Easy wood tools also sells one, I think it is long sleeved, but I have no experience with it.

https://www.amazon.com/Large-Robert-Sorby-9011L-Woodturners/dp/B004I471P6


----------



## monophoto (Nov 12, 2017)

I chose a long-sleeved smock.  The supplier offered a choice of full sleeves, or half-sleeves.  There are those who argue that a long-sleeved smock is a potential hazard - the sleeve could get caught on the rough edge of a blank and pull the wearer into the rotating piece.  However, the design of the smock I bought includes velcro closures that keep the sleeves snugly closed to minimize that danger.

I bought my smock from Lovell Workwear in Cardiff, Wales.  They do ship to the US.  Their product is made from a very heavy polyester-cotton canvass material that is very comfortable in the winter. It has two large pockets at the back; the one feature that it doesn't have is a pocket on the front or sleeve for a pencil.   Home

I also have a short sleeved IAP smock that was offered here a few years ago.  I don't think that one is still available.  It is a very light-weight smock.


----------



## MRDucks2 (Nov 12, 2017)

I have a “lab smock” that I use. Mine happens to be fire rated but you can get non-FR, also. 

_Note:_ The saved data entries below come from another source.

(** Unknown scalar keys of the [bus] mapping are refused; the blocks that are kept are the
    mappings under keys that are not fields. *)
Lemma bus_key_block dec b key val b' :
  bus_key dec b key val = Ok b' → n_Value key ∉ ["driver"; "topic"; "on_missing_capability"] →
  n_Kind val = MappingNode ∧ cb_Drivers b' = <[n_Value key := val]> (cb_Drivers b) ∧
  cb_Driver b' = cb_Driver b ∧ cb_Topic b' = cb_Topic b.
Proof.
  intros H Hk. rewrite !not_elem_of_cons in Hk. destruct Hk as (H1 & H2 & H3 & _). unfold bus_key in H.
  rewrite !(proj2 (String.eqb_neq _ _)) in H by done. destruct (n_Kind val =? MappingNode) eqn:E; [|done].
  to_prop. by injection H as <-.
Qed.

(** ** Witnesses *)

Definition ex_recovery (hook : Z) : RecoveryBlock :=
  mkRecoveryBlock true (mkRecoveryAuth AuthTypeToken "t") "" (10 * Minute) MaxLookback (15 * Minute) (5 * Minute) 100
    [mkRecoveryTarget "o/r" "" hook].
Definition ex_config (hook : Z) : Config :=
  mkConfig (mkServer ":8080" "/webhook" "s" "" 1 Second) (cf_Admin Default) (cf_Bus Default) (cf_Router Default)
    [mkSinkBlock "a" "log" "stdout" "now" zero_node] (ex_recovery hook).

Lemma ex_config_valid hook : 0 ≤ hook → Validate (λ _, false) (ex_config hook) = None.
Proof.
  intros H. apply Validate_valid. constructor; try (by vm_compute); try done.
  - split_and!; try done. by right.
  - left.
  - constructor; [|constructor]. split_and!; try done. by right; left.
  - apply NoDup_singleton.
  - split_and!; [by left|constructor; [split; [by right|done]|constructor]|done].
Qed.

(** A recovery block that passes the checks although the start-up refuses it: a target without
    a hook id, and no public URL to find its hook by. *)
Lemma Validate_recovery_gap :
  Validate (λ _, false) (ex_config 0) = None ∧
  ∃ opts e, OptionsFromConfig (recovery_config (ex_recovery 0)) "" = Ok opts ∧ New (with_client opts) = Err e.
Proof. split; [apply ex_config_valid; lia|]. do 2 eexists. split; reflexivity. Qed.

Lemma Validate_spec_witness : ∃ e', Validate (λ _, false) Default = Some e'.
Proof.
  apply (proj1 (proj2 (Validate_spec (λ _, false) Default)) (errorf "server.webhook_secret is required")).
  vm_compute. left.
Defined.

Lemma Validate_starts_witness : ∃ m, ParseMode (cb_OnMissingCapability (cf_Bus (ex_config 7))) = Ok m.
Proof. exact (proj1 (Validate_starts (λ _, false) (ex_config 7) (ex_config_valid 7 ltac:(lia)))). Defined.

Example sameListener_ex :
  sameListener (λ h, String.eqb h "0.0.0.0") ":8080" "127.0.0.1:8080" = true ∧
  sameListener (λ h, String.eqb h "0.0.0.0") "127.0.0.1:8080" "127.0.0.2:8080" = false ∧
  sameListener (λ h, String.eqb h "::") "[::]:80" "1.2.3.4:80" = true.
Proof. by vm_compute. Qed.

Example Clean_ex : Clean "/a/../b//c/." = "/b/c" ∧ Clean "" = "." ∧ Clean "/.." = "/" ∧ Clean "../x" = "../x".
Proof. by vm_compute. Qed.
(* ===== verification/Nats.v ===== *)
(** * [internal/bus/natsjs]: the NATS JetStream bus driver

    config.go: the checks of the block and the redelivery delays.  stream.go: the stream of a
    topic.  driver.go: [Publish], [Subscribe], [Lag] and [Close] over a broker.  subscriber.go:
    what a JetStream message becomes for its handler, and what the handler's answer becomes
    for the broker.  The NATS client and server are third party: each of their calls is a
    parameter over a broker state [W]. *)

From S2P Require Import Prelude.
From S2P Require Import Errors.
From S2P Require Import GoText.
From S2P Require Import GoNum.
From S2P Require Import GoTime.
From S2P Require Import Event.
From S2P Require Import Bus.
From S2P Require Import Recovery.
From S2P Require Import Config.

Local Open Scope Z_scope.

(** ** config.go *)

Definition AckWaitMargin : Duration := 10 * Second.
Definition minWindow : Duration := 100 * Millisecond.

Record NatsConfig := mkNatsConfig {
  nj_Embedded : bool; nj_StoreDir : string; nj_URL : string; nj_Credentials : string; nj_Stream : string;
  nj_Retention : Duration; nj_DedupWindow : Duration; nj_AckWait : Duration;
  nj_NakDelayMin : Duration; nj_NakDelayMax : Duration }.

Definition DefaultConfig : NatsConfig :=
  mkNatsConfig true "./data/nats" "" "" "ANTWATCHER" (168 * Hour) (2 * Hour) (90 * Second) (5 * Second) (5 * Minute).

(** The character set of [streamNamePattern] is that of consumer names. *)
Definition stream_char : ascii → bool := consumer_char.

Sent from my iPhone using Penturners.org mobile app


----------



## Barnmb7117 (Nov 12, 2017)

I have the one from Craft supplies and they can put her name on it. I like it a lot.


----------



## Curly (Nov 12, 2017)

One of her dads dress shirts will work. Some elastics on the sleeves will keep them in check.


----------



## fernhills (Nov 12, 2017)

I have a long sleeve with sweat shirt type wrist material that holds it close to your wrist. I bought it here on IAP some years ago. I use it alot B/C my shop is in the basement and it gets damp & cool, but not freezing and the smock is just the ticket to staying comfortable & and keeps the saw dust/glue/dyes off my clothes. I only have one, when it is dirty i don't turn till it gets washed.  Carl


----------



## magpens (Nov 12, 2017)

Recently, I bought some long sleeve disposable paper smocks at a clearance hardware store. . They work really great and do not add much bulk to your clothing and don't make you sweat.  They were only $2 each, and are pure white .... not much good for Xmas presents but they sure do keep the shavings off your clothes.


----------



## KenV (Nov 12, 2017)

The US smocks I have seen have short sleeves (mid forearm or so) which I have attributed to safety/product liability concern.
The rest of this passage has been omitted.